While the FCA has traditionally been used to combat healthcare and defense industry fraud, the act is extremely flexible and allows for claims involving any government funded program. It covers a range of activities from inaccurate price quotes and invoices, breaches of contractual specifications and certifications, and violation of federal environmental laws. In the last decade, environmental fraud has increasingly been a target of FCA enforcement. Few cases have applied the FCA against contractors that commit environmental fraud, yet there are many environmental contexts in which the FCA applies. Most commonly, environmental fraud concerns the cleanup of hazardous waste material at both federal and state facilities. The government estimates that it will spend in excess of $500 billion for environmental cleanups over the next fifty years. To manage these cleanups, Congress passed the Comprehensive Environmental Response, Compensation, and Liability Act (CERCLA), more commonly referred to as the “Superfund” law. This law creates Superfund sites, areas affected by toxic and other types of waste, which require complex cleanup measures. The government often outsources cleanup efforts to private contractors who execute site cleanup as directed by government agencies and bill the government for the work. These companies may violate the FCA by either:
- Falsely certifying compliance with the contracts
- Performing substandard work
- Violating contractual, environmental stipulations that financially harm the government
- Defrauding the government in the bidding process
- Fraudulently attempting to bill the government for environmental fines or penalties
It is often difficult to sue defense contractors under existing environmental laws, and thus the FCA provides alternative liability in cases of hazardous waste spills. The FCA can be used to prosecute federal contractors associated with the Department of Defense (“DOD”), Department of Energy (“DOE”), the Environmental Protection Agency (“EPA”), the Department of Homeland Security (“DHS”), the Federal Emergency Management Agency (“FEMA”), and others. In theory, FCA liability can be established by a contractor’s failure to comply with the Clean Air Act, the Clean Water Act, or other environmental laws that lead to financial harm on the government. In addition, the Federal Acquisition Regulation (FAR) requires that contracts over $100,000 must contain a “Clean Water and Clean Air Certification.” Similarly, FCA claims may arise from violations of other environmental laws where contractors had contractually agreed to obey them.

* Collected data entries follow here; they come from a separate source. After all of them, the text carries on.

(** * The tiling demo of [tiling/main.cc]

    A shallow embedding of class [Demo]: the grid layout and the animated
    per-tile height of [draw_grid], the two passes of [render], the clock of
    [render_and_step] and the random phases of [initialize_heights].

    Conventions.
    - C++ [float] and [double] values are read as real numbers ([R]), and
      the statements below are about exact real arithmetic, except for the
      clock of claim C8, where the rounding of [float] is written out.
    - C++ [int] values are [Z]; no computation of the demo leaves the range of
      a 32-bit integer.
    - [render] is a [const] member function whose only effect is the sequence
      of calls it makes to OpenGL and to the objects of [shader_program.h],
      [geometry.h] and [shadow_buffer.h]; it is modelled as the list of these
      calls, in program order.
    - [std::rand] is the sequence of the values it returns, read through a
      counter of the calls made so far. *)

From Stdlib Require Import Reals ZArith String List Lia Lra.
Import ListNotations.
Local Open Scope R_scope.

(** ** The part of glm that [main.cc] uses

    The functions are the ones of glm with its default conventions (column
    vectors, right-handed, clip depth from -1 to 1), over the reals. *)

Module glm.

Record vec2 := Vec2 { x2 : R; y2 : R }.
Record vec3 := Vec3 { x3 : R; y3 : R; z3 : R }.
Record vec4 := Vec4 { x4 : R; y4 : R; z4 : R; w4 : R }.

(** A [glm::mat4] is column-major: [m[c]] is column [c]. *)
Record mat4 := Mat4 { col0 : vec4; col1 : vec4; col2 : vec4; col3 : vec4 }.

Definition add4 (a b : vec4) : vec4 :=
  Vec4 (x4 a + x4 b) (y4 a + y4 b) (z4 a + z4 b) (w4 a + w4 b).

Definition scale4 (a : vec4) (s : R) : vec4 :=
  Vec4 (x4 a * s) (y4 a * s) (z4 a * s) (w4 a * s).

Definition sub3 (a b : vec3) : vec3 :=
  Vec3 (x3 a - x3 b) (y3 a - y3 b) (z3 a - z3 b).

Definition scale3 (a : vec3) (s : R) : vec3 :=
  Vec3 (x3 a * s) (y3 a * s) (z3 a * s).

Definition dot (a b : vec3) : R := x3 a * x3 b + y3 a * y3 b + z3 a * z3 b.

Definition cross (a b : vec3) : vec3 :=
  Vec3 (y3 a * z3 b - y3 b * z3 a)
       (z3 a * x3 b - z3 b * x3 a)
       (x3 a * y3 b - x3 b * y3 a).

Definition normalize (v : vec3) : vec3 := scale3 v (1 / sqrt (dot v v)).

(** [glm::mat4(s)]: [s] on the diagonal. *)
Definition diag (s : R) : mat4 :=
  Mat4 (Vec4 s 0 0 0) (Vec4 0 s 0 0) (Vec4 0 0 s 0) (Vec4 0 0 0 s).

(** [m * v] *)
Definition mul_vec (m : mat4) (v : vec4) : vec4 :=
  add4 (add4 (add4 (scale4 (col0 m) (x4 v)) (scale4 (col1 m) (y4 v)))
             (scale4 (col2 m) (z4 v)))
       (scale4 (col3 m) (w4 v)).

(** [a * b] *)
Definition mul (a b : mat4) : mat4 :=
  Mat4 (mul_vec a (col0 b)) (mul_vec a (col1 b))
       (mul_vec a (col2 b)) (mul_vec a (col3 b)).

Definition translate (m : mat4) (v : vec3) : mat4 :=
  Mat4 (col0 m) (col1 m) (col2 m)
       (add4 (add4 (add4 (scale4 (col0 m) (x3 v)) (scale4 (col1 m) (y3 v)))
                   (scale4 (col2 m) (z3 v)))
             (col3 m)).

Definition rotate (m : mat4) (angle : R) (v : vec3) : mat4 :=
  let c := cos angle in
  let s := sin angle in
  let axis := normalize v in
  let temp := scale3 axis (1 - c) in
  let r00 := c + x3 temp * x3 axis in
  let r01 := x3 temp * y3 axis + s * z3 axis in
  let r02 := x3 temp * z3 axis - s * y3 axis in
  let r10 := y3 temp * x3 axis - s * z3 axis in
  let r11 := c + y3 temp * y3 axis in
  let r12 := y3 temp * z3 axis + s * x3 axis in
  let r20 := z3 temp * x3 axis + s * y3 axis in
  let r21 := z3 temp * y3 axis - s * x3 axis in
  let r22 := c + z3 temp * z3 axis in
  let lin a b c' :=
    add4 (add4 (scale4 (col0 m) a) (scale4 (col1 m) b)) (scale4 (col2 m) c') in
  Mat4 (lin r00 r01 r02) (lin r10 r11 r12) (lin r20 r21 r22) (col3 m).

Definition ortho (left right bottom top zNear zFar : R) : mat4 :=
  Mat4 (Vec4 (2 / (right - left)) 0 0 0)
       (Vec4 0 (2 / (top - bottom)) 0 0)
       (Vec4 0 0 (- (2 / (zFar - zNear))) 0)
       (Vec4 (- ((right + left) / (right - left)))
             (- ((top + bottom) / (top - bottom)))
             (- ((zFar + zNear) / (zFar - zNear)))
             1).

Definition lookAt (eye center up : vec3) : mat4 :=
  let f := normalize (sub3 center eye) in
  let s := normalize (cross f up) in
  let u := cross s f in
  Mat4 (Vec4 (x3 s) (x3 u) (- x3 f) 0)
       (Vec4 (y3 s) (y3 u) (- y3 f) 0)
       (Vec4 (z3 s) (z3 u) (- z3 f) 0)
       (Vec4 (- dot s eye) (- dot u eye) (dot f eye) 1).

Definition perspective (fovy aspect zNear zFar : R) : mat4 :=
  let tanHalfFovy := tan (fovy / 2) in
  Mat4 (Vec4 (1 / (aspect * tanHalfFovy)) 0 0 0)
       (Vec4 0 (1 / tanHalfFovy) 0 0)
       (Vec4 0 0 (- ((zFar + zNear) / (zFar - zNear))) (-1))
       (Vec4 0 0 (- ((2 * zFar * zNear) / (zFar - zNear))) 0).

Definition radians (degrees : R) : R := degrees * (PI / 180).

End glm.

(** ** The calls [Demo] makes *)

Inductive GLenum :=
| GL_BLEND | GL_CULL_FACE | GL_MULTISAMPLE | GL_POLYGON_OFFSET_FILL
| GL_DEPTH_TEST | GL_LESS | GL_LINE_LOOP
| GL_VERTEX_SHADER | GL_GEOMETRY_SHADER | GL_FRAGMENT_SHADER.

Definition GL_DEPTH_BUFFER_BIT : Z := 256.    (* 0x00000100 *)
Definition GL_COLOR_BUFFER_BIT : Z := 16384.  (* 0x00004000 *)

(** The two [gl::shader_program] members and the two [gl::geometry] members
    of [Demo], named as the class names them. *)
Inductive shader_program := program_ | shadow_program_.
Inductive geometry := hexagon_ | diamond_.

Inductive uniform_value :=
| UMat4 (m : glm.mat4)
| UVec3 (v : glm.vec3)
| UFloat (f : R)
| UInt (n : Z).

Inductive gl_call :=
| glDisable (cap : GLenum)
| glEnable (cap : GLenum)
| glViewport (x y w h : Z)
| glClear (mask : Z)
| glClearColor (r g b a : R)
| glDepthFunc (func : GLenum)
| glPolygonOffset (factor units : R)
| glDrawArrays (mode : GLenum) (first count : Z)
| shadow_buffer_bind
| shadow_buffer_unbind
| shadow_buffer_bind_texture
| shader_bind (p : shader_program)
| shader_set_uniform (p : shader_program) (name : string) (v : uniform_value)
| shader_add_shader (p : shader_program) (type : GLenum) (path : string)
| shader_link (p : shader_program)
| geometry_set_data (g : geometry) (verts : list glm.vec2)
| geometry_bind (g : geometry).

(** ** Class [Demo] *)

Definition ShadowWidth : Z := 2048.
Definition ShadowHeight : Z := ShadowWidth.

Definition GridRows : Z := 12.
Definition GridColumns : Z := 12.

(** The data members that hold values. A [std::array] of [std::array]s is
    read as a function of the two indices; the loops of the class only use
    indices inside the arrays. *)
Record Demo := mkDemo {
  hexagon_heights_ : Z -> Z -> R;
  diamond_heights_ : Z -> Z -> R;
  window_width_ : Z;
  window_height_ : Z;
  cur_time_ : R
}.

(** [a[i][j] = v] *)
Definition array_set (a : Z -> Z -> R) (i j : Z) (v : R) : Z -> Z -> R :=
  fun i' j' => if (Z.eqb i' i && Z.eqb j' j)%bool then v else a i' j'.

(** The values [0, 1, ..., n-1] of the index of [for (int i = 0; i < n; ++i)]
    (none when [n <= 0]). *)
Definition range (n : Z) : list Z := map Z.of_nat (seq 0 (Z.to_nat n)).

(** A loop whose body only emits calls. *)
Definition for_emit {A : Type} (n : Z) (body : Z -> list A) : list A :=
  flat_map body (range n).

(** A loop whose body updates a state. *)
Definition for_state {S : Type} (n : Z) (body : Z -> S -> S) (s : S) : S :=
  fold_left (fun acc i => body i acc) (range n) s.

(** The initializer of the local [height] in both loops of [draw_grid]. *)
Definition height (cur_time phase : R) : R :=
  2.5 * (1 + sin (cur_time + phase)).

(** The body sets the uniforms on the member [program_]; the parameter
    [program] is not used, as in the source. *)
Definition draw_grid (d : Demo) (program : shader_program) (model : glm.mat4)
  : list gl_call :=
  let cos_30 := cos (PI / 6) in
  (* hexagons *)
  [geometry_bind hexagon_] ++
  for_emit GridRows (fun i =>
    for_emit GridColumns (fun j =>
      let x := 2 * cos_30 * (IZR j - 0.5 * IZR (GridColumns - 1)) in
      let y := 2 * (IZR i - 0.5 * IZR (GridRows - 1)) in
      let t := glm.translate (glm.diag 1) (glm.Vec3 x y 0) in
      [shader_set_uniform program_ "modelMatrix" (UMat4 (glm.mul model t));
       shader_set_uniform program_ "height"
         (UFloat (height (cur_time_ d) (hexagon_heights_ d i j)));
       glDrawArrays GL_LINE_LOOP 0 6])) ++
  (* diamonds *)
  [geometry_bind diamond_] ++
  for_emit (GridRows - 1) (fun i =>
    for_emit (GridColumns - 1) (fun j =>
      let x := 2 * cos_30 * (IZR j - 0.5 * IZR (GridColumns - 2)) in
      let y := 2 * (IZR i - 0.5 * IZR (GridRows - 2)) in
      let t := glm.translate (glm.diag 1) (glm.Vec3 x y 0) in
      [shader_set_uniform program_ "modelMatrix" (UMat4 (glm.mul model t));
       shader_set_uniform program_ "height"
         (UFloat (height (cur_time_ d) (diamond_heights_ d i j)));
       glDrawArrays GL_LINE_LOOP 0 4])).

Just as environmental fraud can be perpetrated in the wake of accidental or intentional acts, it can also be perpetrated after a natural disaster. The federal government, through FEMA, contracts with private companies to provide the affected communities with food, water, shelter, clothing, cleanup, etc. In addition, FEMA administers national insurance policies for those that live in flood prone areas. The need to act quickly combined with a lack of government oversight often results in the submission of fraudulent payment claims to the federal government, especially in large disasters. Examples of potential natural disaster fraud include:
- Receiving federal funding for services not rendered or goods not provided
- Receiving or providing kick-backs or other benefits in awarding government funding
- Receiving federal funds for expenses paid for by another source
- Inflating the cost of goods and services paid for by federal funding
- Misclassifying expenses or falsifying records to justify federal aid
- Collusion or price fixing schemes in connection with bidding on federal contracts; or
- Using federal funds for personal or other non-qualifying uses
Natural disaster fraud is not just limited to hurricanes and flooding. Tornados, earthquakes, fires, blizzards, and even terrorist attacks can be targets for individuals and companies seeking fraudulent financial gain. For example, after the 2007 wildfires in San Diego, the city hired private contractors to clear home sites in Rancho Bernardo as part of a $9.4 million program administered by FEMA. A media investigation found that the companies overbilled the city by millions and failed to provide receipts to back up its invoices. In 2007, the town of Georgetown, Colorado was forced to repay FEMA tens of thousands of dollars when it inflated the cost of snow removal.
More recently, allegations of fraud have surfaced in the aftermath of the Deepwater Horizon (BP) Oil Spill and Superstorm Sandy. Any company that has used the improper procedures listed above in those or other natural disasters can be the subject of a whistleblower lawsuit under the False Claims Act.
At a Superfund cleanup site in New Jersey, International Technology Inc. allegedly double charged the government for costs related to the clean-up. Although the company denied any wrongdoing under the FCA as part of the settlement, it settled the FCA claim by agreeing to pay U.S. government over $4 million.